(Beginning of Data for this exercise)

(** Reading on: the new records follow the reported ones, and the position follows them. *)
Lemma bookmarked_step file p rep : known d file p rep -> Z.of_nat (length file) < 2 ^ 64 ->
  match read_bookmarked o p name file with
  | Ok (objs, p') => exists new, objs = map obj new /\ tracks d file p' (rep ++ new) /\
      (zlength file - offset p <= max_bytes o -> rep ++ new = records d file) /\ (max_bytes o < zlength file - offset p -> new <> [])
  | Throw _ => max_bytes o < zlength file - offset p
  end.
Proof.
  intros K Hsz. destruct (decide (file = [])) as [->|Hne].
  { assert (offset p = 0 /\ rep = [] /\ records d [] = []) as (Eo & Er & R).
    { pose proof records_nil. destruct K as [[-> ->]|(f & l & -> & Hf & _ & _ & _ & ->)]; [done|]. cbn in Hf. assert (f = 0%nat) as -> by lia. by rewrite take_0. }
    unfold read_bookmarked, compute_resume. cbn [zlength length Z.of_nat Z.eqb skip resume_at rbind fst snd]. exists [].
    rewrite Er, R. split_and!; [done| |done|intros Hb; rewrite Eo in Hb; unfold zlength in Hb; cbn [length] in Hb; lia]. exists 0%nat, 0%nat. unfold read_head. rewrite take_nil. split_and!; (done || (cbn; lia) || apply complete_nil || (cbn; by rewrite R)). }
  destruct (resume_known file p rep K Hne) as (from & Hf & C & -> & Eo & Er). cbn zeta in Er.
  unfold read_bookmarked. set (head := read_head _ _) in *. set (decision := compute_resume _ _ _ _) in *. destruct Er as (-> & -> & Eh).
  assert (forall (n : nat), (from <= n <= length file)%nat -> complete d (take n file) ->
    tracks d file (mkPosition true (wrap_u 64 (Z.of_nat n)) (zlength head) (fnv1a head)) (records d (take n file))) as Tr.
  { intros n Hn Cn. exists n, (length head). rewrite wrap_u_id by (split; lia). assert (take (length head) file = head) as -> by (rewrite Eh, length_take; destruct (decide (Z.to_nat max_fingerprint_len <= length file)%nat);
      [by rewrite Nat.min_l|rewrite Nat.min_r, !take_ge by lia; done]).
    assert (Z.of_nat (length head) <= max_fingerprint_len /\ (length head <= length file)%nat) as [? ?] by (rewrite Eh, length_take; unfold max_fingerprint_len; lia). split_and!; (done || lia). }
  rewrite Eo. destruct (Nat.eqb_spec from (length file)) as [Ef|Nf].
  { cbn [rbind fst snd]. exists []. rewrite Z.add_0_r, app_nil_r. split_and!; [done|by apply Tr; [lia|]| |unfold zlength; intros; lia].
    intros _. rewrite take_ge by lia. done. }
  rewrite Nat2Z.id, read_capped_spec by lia. set (rest := drop from file). set (c := take (Z.to_nat (max_bytes o)) rest).
  assert (zlength rest = zlength file - Z.of_nat from) as Lr by (unfold rest, zlength; rewrite length_drop; lia). rewrite Lr.
  destruct (decide (max_bytes o < zlength file - Z.of_nat from)) as [Tc|Tc]; [rewrite bool_decide_eq_true_2 by done|rewrite bool_decide_eq_false_2 by done]; cbn [andb].
  - destruct (complete_record_end_prefix c) as [Ek|(i & Oi & Ek)]; rewrite Ek.
    { done. }
    pose proof (occurs_bound d split_nonempty _ _ Oi). assert (0 < length d)%nat by (destruct d; [done|cbn; lia]). rewrite (proj2 (Nat.eqb_neq _ _)) by lia. cbn [negb rbind].
    rewrite match_records_spec, no_limit by (done || lia). cbn [limit Z.eqb rbind fst snd]. set (c' := take _ c).
    assert (rest = c' ++ drop (length c') rest) as Er by (symmetry; unfold c', c; rewrite take_take; apply take_length_prefix).
    destruct (records_extend file from c' _ C Hf Er) as (N1 & N2 & N3).
    exists (records d c'). rewrite <- N3, <- Nat2Z.inj_add. split_and!; [done|apply Tr; [lia|done]|lia|].
    intros _. apply (records_nonempty c' i). apply (occurs_take d split_nonempty). split; [done|lia].
  - cbn [negb rbind]. assert (c = rest) as -> by (unfold c; rewrite take_ge; [done|unfold zlength in *; lia]).
    rewrite match_records_spec, no_limit by (done || lia). cbn [limit Z.eqb rbind fst snd].
    destruct (records_extend file from rest [] C Hf ltac:(by rewrite app_nil_r)) as (N1 & N2 & N3).
    exists (records d rest). rewrite <- N3, <- Nat2Z.inj_add. split_and!; [done|apply Tr; [lia|done]| |lia]. intros _. rewrite N3.
    destruct (records_complete d split_nonempty (take from file) rest C) as [_ R]. unfold rest in *. rewrite take_drop in R. by rewrite R.
Qed.
End bookmarked.

(** The head that is hashed does not depend on the stored position. *)
Lemma read_head_known file l : 0 <= l -> read_head file (Z.min (Z.max (zlength file) l) max_fingerprint_len) = take (Z.to_nat max_fingerprint_len) file.
Proof.
  intros Hl. unfold read_head, zlength. destruct (decide (Z.of_nat (length file) < max_fingerprint_len)) as [L|G].
  - rewrite !take_ge by lia. done.
  - f_equal. lia.
Qed.

(** A file that has shrunk below the stored offset, or whose beginning no longer has the stored
    fingerprint, is read as if it had never been seen. *)
Theorem replaced_file_is_read_anew (o : options) (p : position) (name file : cppstring) (Hp : position_ok p) (Hne : file <> [])
  (Hrep : zlength file < offset p \/ 0 < fingerprint_len p /\ fnv1a (take (Z.to_nat (fingerprint_len p)) file) <> fingerprint p) :
  read_bookmarked o p name file = read_bookmarked o no_position name file.
Proof.
  destruct Hp as (Hv & Ho & [Hl _] & _). unfold read_bookmarked. rewrite !read_head_known by (cbn; lia). set (head := take _ file).
  assert (zlength file <> 0) as Hz by (destruct file; [done|unfold zlength; cbn; lia]).
  enough (compute_resume p (zlength file) (if fingerprint_len p <=? zlength head then fnv1a (take (Z.to_nat (fingerprint_len p)) head) else 0) (fingerprint_len p <=? zlength head) = mkResume false 0 true) as ->.
  { unfold compute_resume. rewrite (proj2 (Z.eqb_neq _ _)) by done. done. }
  unfold compute_resume. rewrite (proj2 (Z.eqb_neq _ _)) by done. rewrite Hv. cbn [negb].
  destruct (Z.ltb_spec (zlength file) (offset p)); [done|]. cbn [orb]. destruct Hrep as [|[Hfl Hfp]]; [lia|]. rewrite (proj2 (Z.gtb_lt _ _)) by lia. cbn [andb].
  destruct (Z.leb_spec (fingerprint_len p) (zlength head)) as [L|]; [|done]. cbn [negb orb].
  assert (take (Z.to_nat (fingerprint_len p)) head = take (Z.to_nat (fingerprint_len p)) file) as ->.
  { unfold head in *. rewrite take_take. f_equal. unfold zlength in L. rewrite length_take in L. lia. }
  by rewrite (proj2 (Z.eqb_neq _ _)).
Qed.

(** ** Without a bookmark *)

(** With max-lines only the end or the beginning of the file is read, in blocks, yet the lines
    that are matched are exactly the newest ones of the whole file, for every separator; a check
    without bookmark fails only for a file larger than max-size. *)
Theorem line_limit_only_shortens_the_reading (o : options) (name file : cppstring) (Hd : line_split o <> []) (Hn : 0 <= max_lines o < 2 ^ 64) (Hb : 0 <= max_bytes o) :
  let newest := limit (max_lines o) (newest_first o) (all_records (line_split o) file) in
  match read_plain o name file with
  | Ok objs => objs = map (record_obj name (column_split o) (strip_cr o)) newest
  | Throw _ => max_bytes o < zlength file
  end.
Proof.
  cbn zeta. unfold read_plain. destruct ((max_lines o >? 0) && newest_first o) eqn:E.
  - apply andb_prop in E as [Hpos%Z.gtb_lt Hf]. rewrite Hf. set (c := read_leading_records _ _ _). destruct (Z.leb_spec (zlength c) (max_bytes o)) as [L|G]; cbn [rbind].
    + rewrite match_records_spec by (done || lia). cbn [snd]. f_equal. unfold limit. rewrite (proj2 (Z.eqb_neq _ _)) by lia.
      apply read_leading_records_spec; [done|lia].
    + eapply Z.lt_le_trans; [done|]. apply read_leading_records_le; [done|lia].
  - set (from := if max_lines o >? 0 then _ else _). rewrite read_capped_spec by done. case_bool_decide as T; cbn [negb rbind].
    + unfold zlength in *. rewrite length_drop in T. lia.
    + rewrite take_ge by (unfold zlength in T; lia). rewrite match_records_spec by (done || lia). cbn [snd]. f_equal.
      unfold from. destruct (Z.gtb_spec (max_lines o) 0) as [P|Z0]; [|by rewrite drop_0].
      cbn [andb] in E. rewrite E. unfold limit. rewrite (proj2 (Z.eqb_neq _ _)) by lia. by apply find_tail_offset_spec.
Qed.

(** ** The store of positions *)

Record store_ok (s : store) : Prop := {
  ok_max : 1 <= max_entries_ s;
  ok_size : Z.of_nat (size (entries_ s)) <= max_entries_ s;
  ok_clock : 0 <= clock_ s;
  ok_used k e : entries_ s !! k = Some e -> used e <= clock_ s;
  ok_inj k k' e e' : entries_ s !! k = Some e -> entries_ s !! k' = Some e' -> used e = used e' -> k = k' }.

Lemma new_store_ok n : 0 <= n -> store_ok (new_store n).
Proof. intros. unfold new_store. destruct (Z.eqb_spec n 0); split; cbn; intros; (done || lia || rewrite ?map_size_empty; lia). Qed.

(** Using a key gives it the latest stamp. *)
Definition use (key value : cppstring) (s : store) : store :=
  mkStore (max_entries_ s) (clock_ s + 1) (<[key := mkStored value (clock_ s + 1)]> (entries_ s)).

(End of Data for this exercise)

§ **Task details**
All that should be written out is the stretch of lines above between the one holding "intros K Hsz." and the one holding "assert (zlength rest", inclusive, exactly as given.

§ **Solution for this problem**
  intros K Hsz. destruct (decide (file = [])) as [->|Hne].
  { assert (offset p = 0 /\ rep = [] /\ records d [] = []) as (Eo & Er & R).
    { pose proof records_nil. destruct K as [[-> ->]|(f & l & -> & Hf & _ & _ & _ & ->)]; [done|]. cbn in Hf. assert (f = 0%nat) as -> by lia. by rewrite take_0. }
    unfold read_bookmarked, compute_resume. cbn [zlength length Z.of_nat Z.eqb skip resume_at rbind fst snd]. exists [].
    rewrite Er, R. split_and!; [done| |done|intros Hb; rewrite Eo in Hb; unfold zlength in Hb; cbn [length] in Hb; lia]. exists 0%nat, 0%nat. unfold read_head. rewrite take_nil. split_and!; (done || (cbn; lia) || apply complete_nil || (cbn; by rewrite R)). }
  destruct (resume_known file p rep K Hne) as (from & Hf & C & -> & Eo & Er). cbn zeta in Er.
  unfold read_bookmarked. set (head := read_head _ _) in *. set (decision := compute_resume _ _ _ _) in *. destruct Er as (-> & -> & Eh).
  assert (forall (n : nat), (from <= n <= length file)%nat -> complete d (take n file) ->
    tracks d file (mkPosition true (wrap_u 64 (Z.of_nat n)) (zlength head) (fnv1a head)) (records d (take n file))) as Tr.
  { intros n Hn Cn. exists n, (length head). rewrite wrap_u_id by (split; lia). assert (take (length head) file = head) as -> by (rewrite Eh, length_take; destruct (decide (Z.to_nat max_fingerprint_len <= length file)%nat);
      [by rewrite Nat.min_l|rewrite Nat.min_r, !take_ge by lia; done]).
    assert (Z.of_nat (length head) <= max_fingerprint_len /\ (length head <= length file)%nat) as [? ?] by (rewrite Eh, length_take; unfold max_fingerprint_len; lia). split_and!; (done || lia). }
  rewrite Eo. destruct (Nat.eqb_spec from (length file)) as [Ef|Nf].
  { cbn [rbind fst snd]. exists []. rewrite Z.add_0_r, app_nil_r. split_and!; [done|by apply Tr; [lia|]| |unfold zlength; intros; lia].
    intros _. rewrite take_ge by lia. done. }
  rewrite Nat2Z.id, read_capped_spec by lia. set (rest := drop from file). set (c := take (Z.to_nat (max_bytes o)) rest).
  assert (zlength rest = zlength file - Z.of_nat from) as Lr by (unfold rest, zlength; rewrite length_drop; lia). rewrite Lr.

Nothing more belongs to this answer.